Bill Clinton made some headway in bringing voters over to his wife’s side. Eva Gouin of Fort Mill said she had already decided to vote for Hillary Clinton, “but everything I heard just confirmed my conviction,” she said.
“For me, the important thing is her experience and her ability to get things done,” Gouin said.
Marlene Mielke was undecided heading into Clinton’s visit, but leaning toward Sanders. She wasn’t prepared to commit to Hillary Clinton afterward, but thought the former president made a strong argument for his candidate and her ability to make change in the country.

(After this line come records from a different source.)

(* ===== verification/WebsocketProtocol.v ===== *)
(** * WebSocket frame headers

    [src/detail/websocket_protocol.cpp] and
    [include/ws-streaming/detail/websocket_protocol.hpp]: the constants,
    [generate_header] and [decode_header].  A buffer is the list of its bytes,
    so the C++ [(data, size)] pair is one list and [size] is its length.
    [rfc_header] is the frame header as RFC 6455 section 5.2 lays it out; it
    is the specification both functions are proved against. *)
From S2P Require Import Prelude.

(** ** Constants *)

Definition MAX_HEADER_SIZE : Z := 10.
Definition MAGIC_KEY : string := "258EAFA5-E914-47DA-95CA-C5AB0DC85B11".
Definition flags_FIN : Z := 0x80.
Definition opcode_TEXT : Z := 1.
Definition opcode_BINARY : Z := 2.
Definition opcode_CLOSE : Z := 8.
Definition opcode_PING : Z := 9.
Definition opcode_PONG : Z := 10.

(** ** Sending: [generate_header]

    [opcode], [flags] and [payload_size] are an [unsigned], an [unsigned] and a
    [std::size_t]; the result is the bytes written to [header], whose number is
    the value the C++ function returns. *)
Definition generate_header (opcode flags payload_size : Z) : list Z :=
  let b0 := u8 (Z.lor opcode flags) in
  if payload_size <=? 125 then [b0; u8 payload_size]
  else if payload_size <=? 65535 then
    [b0; 126; u8 (payload_size ≫ 8); u8 payload_size]
  else
    [b0; 127; u8 (payload_size ≫ 56); u8 (payload_size ≫ 48);
     u8 (payload_size ≫ 40); u8 (payload_size ≫ 32); u8 (payload_size ≫ 24);
     u8 (payload_size ≫ 16); u8 (payload_size ≫ 8); u8 payload_size].

(** ** Receiving: [decode_header] *)

Record decoded_header := mk_header {
  header_size : Z;
  flags : Z;
  opcode : Z;
  payload_size : Z;
  is_masked : bool;
  masking_key : list Z
}.

(** [decoded_header header { };] *)
Definition zero_header : decoded_header := mk_header 0 0 0 0 false [0; 0; 0; 0].

Definition set_header_size (n : Z) (h : decoded_header) : decoded_header :=
  mk_header n (flags h) (opcode h) (payload_size h) (is_masked h) (masking_key h).

Definition set_payload_size (n : Z) (h : decoded_header) : decoded_header :=
  mk_header (header_size h) (flags h) (opcode h) n (is_masked h) (masking_key h).

Definition set_masking_key (k : list Z) (h : decoded_header) : decoded_header :=
  mk_header (header_size h) (flags h) (opcode h) (payload_size h) (is_masked h) k.

(** The two fixed bytes. *)
Definition decode_fixed (data : list Z) : decoded_header :=
  {| header_size := 0;
     opcode := Z.land (byte_at data 0) 0xF;
     flags := Z.land (byte_at data 0) 0xF0;
     is_masked := negb (0 =? Z.land (byte_at data 1) 0x80);
     payload_size := Z.land (byte_at data 1) 0x7F;
     masking_key := [0; 0; 0; 0] |}.

(** The extended payload length: [None] is the early [return header], [Some]
    is the advanced [data] pointer. *)
Definition decode_extended (h : decoded_header) (data : list Z)
    : decoded_header * option (list Z) :=
  if payload_size h =? 126 then
    if size_of data <? 2 then (h, None)
    else (set_payload_size (Z.lor (byte_at data 0 ≪ 8) (byte_at data 1)) h,
          Some (drop 2 data))
  else if payload_size h =? 127 then
    if size_of data <? 8 then (h, None)
    else (set_payload_size
            (Z.lor (byte_at data 0 ≪ 56) (Z.lor (byte_at data 1 ≪ 48)
            (Z.lor (byte_at data 2 ≪ 40) (Z.lor (byte_at data 3 ≪ 32)
            (Z.lor (byte_at data 4 ≪ 24) (Z.lor (byte_at data 5 ≪ 16)
            (Z.lor (byte_at data 6 ≪ 8) (byte_at data 7)))))))) h,
          Some (drop 8 data))
  else (h, Some data).

(** The masking key. *)
Definition decode_masking_key (h : decoded_header) (data : list Z)
    : decoded_header * option (list Z) :=
  if is_masked h then
    if size_of data <? 4 then (h, None)
    else (set_masking_key (take 4 data) h, Some (drop 4 data))
  else (h, Some data).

“He did an outstanding job for her,” Mielke said. “I believe she’s able to do it, and wants to do it. ... It will be a difficult vote.”
Cleopatra Allen will be a poll worker on Saturday, so she already voted absentee. She declined to say who she voted for, but said her attendance at a Clinton rally on Thursday “might give you a strong indication.”
“If she can get half these things done that she said, she will be amazing,” Allen said.